Data records
· · ·

Lemma join_split c s : join_with c (split_on c s) = s.
Proof.
  induction s as [|x s IH]; simpl; [done|].
  destruct (split_on_cons c s) as (w & ws & E). rewrite E in IH |- *.
  destruct (Z.eqb_spec x c) as [->|Hne]; simpl.
  - by rewrite <- IH.
  - destruct ws as [|w' ws]; simpl in *; by rewrite <- IH.
Qed.

Lemma split_on_no_sep c s w : w ∈ split_on c s -> c ∉ w.
Proof.
  revert w. induction s as [|x s IH]; intros w; simpl.
  { intros ->%list_elem_of_singleton. apply not_elem_of_nil. }
  destruct (split_on_cons c s) as (v & vs & E). rewrite E in IH |- *.
  destruct (Z.eqb_spec x c) as [->|Hne]; intros Hw.
  - apply elem_of_cons in Hw as [->|Hw]; [apply not_elem_of_nil|eauto].
  - apply elem_of_cons in Hw as [->|Hw].
    + rewrite elem_of_cons. intros [->|Hin]; [done|].
      by eapply (IH v); [left|].
    + apply IH. by right.
Qed.

Lemma split_on_app c w s :
  c ∉ w -> split_on c (w ++ c :: s) = w :: split_on c s.
Proof.
  induction w as [|x w IH]; simpl; intros Hw; [by rewrite Z.eqb_refl|].
  apply not_elem_of_cons in Hw as [Hx Hw]. rewrite IH by done.
  by destruct (Z.eqb_spec x c).
Qed.

Lemma split_on_id c w : c ∉ w -> split_on c w = [w].
Proof.
  induction w as [|x w IH]; simpl; intros Hw; [done|].
  apply not_elem_of_cons in Hw as [Hx Hw]. rewrite IH by done.
  by destruct (Z.eqb_spec x c).
Qed.

Lemma split_join c l :
  l <> [] -> Forall (fun w => c ∉ w) l -> split_on c (join_with c l) = l.
Proof.
  intros Hl Hf. destruct l as [|w l]; [done|]. clear Hl. revert w Hf.
  induction l as [|w' l IH]; intros w Hf; apply Forall_cons in Hf as [Hw Hf].
  - by apply split_on_id.
  - change (join_with c (w :: w' :: l)) with (w ++ c :: join_with c (w' :: l)).
    rewrite split_on_app by done. by rewrite IH.
Qed.

(** The characters before the first occurrence of [c] (all when none). *)
Fixpoint before (c : Z) (s : jstr) : jstr :=
  match s with
  | [] => []
  | x :: s' => if x =? c then [] else x :: before c s'
  end.

(** The first [c] and everything after it (empty when there is none). *)
Fixpoint from_char (c : Z) (s : jstr) : jstr :=
  match s with
  | [] => []
  | x :: s' => if x =? c then s else from_char c s'
  end.

Lemma before_from_char c s : before c s ++ from_char c s = s.
Proof.
  induction s as [|x s IH]; simpl; [done|].
  destruct (x =? c); simpl; [done|]. by rewrite IH.
Qed.

Lemma before_no_char c s : c ∉ before c s.
Proof.
  induction s as [|x s IH]; simpl; [apply not_elem_of_nil|].
  destruct (Z.eqb_spec x c); [apply not_elem_of_nil|].
  rewrite elem_of_cons. intros [->|?]; done.
Qed.

Lemma before_app_char c s r : c ∉ s -> before c (s ++ c :: r) = s.
Proof.
  induction s as [|x s IH]; simpl; intros H.
  - by rewrite Z.eqb_refl.
  - rewrite elem_of_cons in H. destruct (Z.eqb_spec x c) as [->|]; [tauto|].
    rewrite IH; tauto.
Qed.

Lemma before_id c s : c ∉ s -> before c s = s.
Proof.
  induction s as [|x s IH]; simpl; intros H; [done|].
  rewrite elem_of_cons in H. destruct (Z.eqb_spec x c) as [->|]; [tauto|].
  rewrite IH; tauto.
Qed.

Lemma split_on_head c s : exists ws, split_on c s = before c s :: ws.
Proof.
  induction s as [|x s [ws IH]]; simpl; [by eexists|].
  destruct (x =? c); [by eexists|]. rewrite IH. by eexists.
Qed.

Lemma drop_before c s : drop (length (before c s)) s = from_char c s.
Proof. rewrite <- (before_from_char c s) at 2. apply drop_app_length. Qed.

Lemma from_char_idem c s : from_char c (from_char c s) = from_char c s.
Proof.
  induction s as [|y s IH]; simpl; [done|].
  destruct (Z.eqb_spec y c) as [->|]; [|done]. simpl. by rewrite Z.eqb_refl.
Qed.

Lemma from_char_app c e s : c ∉ e -> from_char c (e ++ s) = from_char c s.
Proof.
  induction e as [|y e IH]; simpl; intros Hp; [done|].
  rewrite elem_of_cons in Hp. destruct (Z.eqb_spec y c) as [->|]; naive_solver.
Qed.

Lemma before_app_from c e s : c ∉ e -> before c (e ++ from_char c s) = e.
Proof.
  intros He. destruct (from_char c s) as [|x r] eqn:Hf.
  { rewrite app_nil_r. by apply before_id. }
  assert (x = c) as ->; [|by apply before_app_char].
  clear He. induction s as [|y s IH]; simpl in Hf; [done|].
  destruct (Z.eqb_spec y c); [congruence|auto].
Qed.

(** ** Characters used by the wire format *)
Definition pipe : Z := 124.     (* '|' *)
Definition semicolon : Z := 59. (* ';' *)
Definition caret : Z := 94.     (* '^' *)
Definition dot : Z := 46.       (* '.' *)

(** White space as [String.prototype.trim] and [Number] strip it. *)
Definition is_ws (c : Z) : bool :=
  ((9 <=? c) && (c <=? 13)) || (c =? 32) || (c =? 160) || (c =? 5760)
  || ((8192 <=? c) && (c <=? 8202)) || (c =? 8232) || (c =? 8233)
  || (c =? 8239) || (c =? 8287) || (c =? 12288) || (c =? 65279).

Fixpoint drop_ws (s : jstr) : jstr :=
  match s with
  | [] => []
  | c :: s' => if is_ws c then drop_ws s' else s
  end.

Definition trim (s : jstr) : jstr := rev (drop_ws (rev (drop_ws s))).

Definition is_digit (c : Z) : bool := (48 <=? c) && (c <=? 57).

(** The longest prefix of [s] whose characters satisfy [f], and the rest. *)
Fixpoint span (f : Z -> bool) (s : jstr) : jstr * jstr :=
  match s with
  | [] => ([], [])
  | c :: s' => if f c then let '(a, b) := span f s' in (c :: a, b) else ([], s)
  end.

Lemma span_app f s : (span f s).1 ++ (span f s).2 = s.
Proof.
  induction s as [|c s IH]; simpl; [done|].
  destruct (f c); [|done]. destruct (span f s) as [a b]. simpl in *. by rewrite IH.
Qed.

Lemma span_forall f s : Forall (fun c => f c = true) (span f s).1.
Proof.
  induction s as [|c s IH]; simpl; [done|].
  destruct (f c) eqn:E; [|by constructor].
  destruct (span f s) as [a b]. simpl in *. by constructor.
Qed.

Lemma span_all f s : Forall (fun c => f c = true) s -> span f s = (s, []).
Proof.
  induction 1 as [|c s Hc _ IH]; simpl; [done|]. by rewrite Hc, IH.
Qed.

(** Case, for the characters of ASCII. *)
Definition lowercase (c : Z) : Z := if (65 <=? c) && (c <=? 90) then c + 32 else c.
Definition uppercase (c : Z) : Z := if (97 <=? c) && (c <=? 122) then c - 32 else c.

Definition lower (s : jstr) : jstr := map lowercase s.
Definition upper (s : jstr) : jstr := map uppercase s.

(** ** Small generic helpers *)

(** [arr[i]] on an array: [None] is [undefined]. *)
Definition field (l : list jstr) (i : nat) : option jstr := l !! i.

Definition is_empty (s : jstr) : bool := match s with [] => true | _ => false end.

Definition nonblank (l : list jstr) : list jstr := List.filter (fun s => negb (is_empty s)) l.

Lemma is_empty_true s : is_empty s = true <-> s = [].
Proof. by destruct s. Qed.

Lemma Forall2_with {A B} (P : A -> B -> Prop) (Q : A -> Prop) (R : B -> Prop) l k :
  Forall2 P l k -> Forall Q l -> Forall R k ->
  Forall2 (fun x y => P x y /\ Q x /\ R y) l k.
Proof.
  induction 1 as [|x y l k Hp _ IH]; intros Hq Hr; [constructor|].
  apply Forall_cons in Hq as [? ?]. apply Forall_cons in Hr as [? ?].
  constructor; [done|]. by apply IH.
Qed.

Lemma Forall_self {A} (l : list A) : Forall (fun x => x ∈ l) l.
Proof. by apply Forall_forall. Qed.

(** Case analysis on every [match]/[if] of the goal or a hypothesis. *)
Ltac case_all := repeat (case_match; simplify_eq/=).

(** Turn boolean tests into propositions. *)
Ltac b2p :=
  repeat match goal with
  | H : _ && _ = true |- _ => apply andb_prop in H as [? ?]
  | H : _ || _ = true |- _ => apply orb_prop in H
  | H : _ || _ = false |- _ => apply orb_false_elim in H as [? ?]
  | H : negb _ = true |- _ => apply negb_true_iff in H
  | H : negb _ = false |- _ => apply negb_false_iff in H
  | H : (_ =? _)%Z = true |- _ => apply Z.eqb_eq in H
  | H : (_ =? _)%Z = false |- _ => apply Z.eqb_neq in H
  | H : (_ <=? _)%Z = true |- _ => apply Z.leb_le in H
  | H : (_ <=? _)%Z = false |- _ => apply Z.leb_gt in H
  | H : (_ <? _)%Z = true |- _ => apply Z.ltb_lt in H
  | H : (_ <? _)%Z = false |- _ => apply Z.ltb_ge in H
  | H : eqs _ _ = true |- _ => apply eqs_true in H
  | H : eqs _ _ = false |- _ => apply eqs_false in H
  | H : bool_decide _ = true |- _ => apply bool_decide_eq_true in H
  | H : bool_decide _ = false |- _ => apply bool_decide_eq_false in H
  end.

Create HintDb xd.
Create Rewrite HintDb xd.
#[export] Hint Rewrite eqs_refl join_split before_from_char : xd.
#[export] Hint Resolve split_on_nonempty before_no_char : xd.

(** ** Record update

    [s <| p := v |>] sets a field, [s <| p ::= f |>] maps one.  A record opts in with its
    eta-expansion, [Eta]; the setter of a projection is found in it. *)
Class Eta (R : Type) := eta : R -> R.
Class Setter {R T : Type} (p : R -> T) := set_field : (T -> T) -> R -> R.
Arguments set_field {R T} p {_} f r.

Ltac derive_setter :=
  lazymatch goal with
  | |- @Setter ?R _ ?p =>
      let e := constr:(_ : Eta R) in
      let f := fresh "f" in
      let r := fresh "r" in
      intros f r;
      let t := eval cbv beta iota delta [eta] in (e r) in
      let t := eval red in t in
      let t := eval cbv beta in t in
      lazymatch eval pattern (p r) in t with
      | ?g _ => let b := eval cbv beta in (g (f (p r))) in exact b
      end
  end.

#[export] Hint Extern 0 (Setter _) => derive_setter : typeclass_instances.

Declare Scope update_scope.
Delimit Scope update_scope with update.
Notation "s <| p := v |>" := (set_field p (fun _ => v) s)
  (at level 1, left associativity, p at level 9, v at level 200) : update_scope.
Notation "s <| p ::= f |>" := (set_field p f s)
  (at level 1, left associativity, p at level 9, f at level 200) : update_scope.

Lemma filter_all {A} (f : A -> bool) l :
  Forall (fun x => f x = true) l -> List.filter f l = l.
Proof. induction 1 as [|x l Hx _ IH]; simpl; [done|]. by rewrite Hx, IH. Qed.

· · ·

■ WHAT YOU SHOULD DO ■
Every line containing the string "constructor" is required; copy each such line from the data.

■ RESPONSE TO THIS TASK ■
  destruct (f c) eqn:E; [|by constructor].
  destruct (span f s) as [a b]. simpl in *. by constructor.
  induction 1 as [|x y l k Hp _ IH]; intros Hq Hr; [constructor|].
  constructor; [done|]. by apply IH.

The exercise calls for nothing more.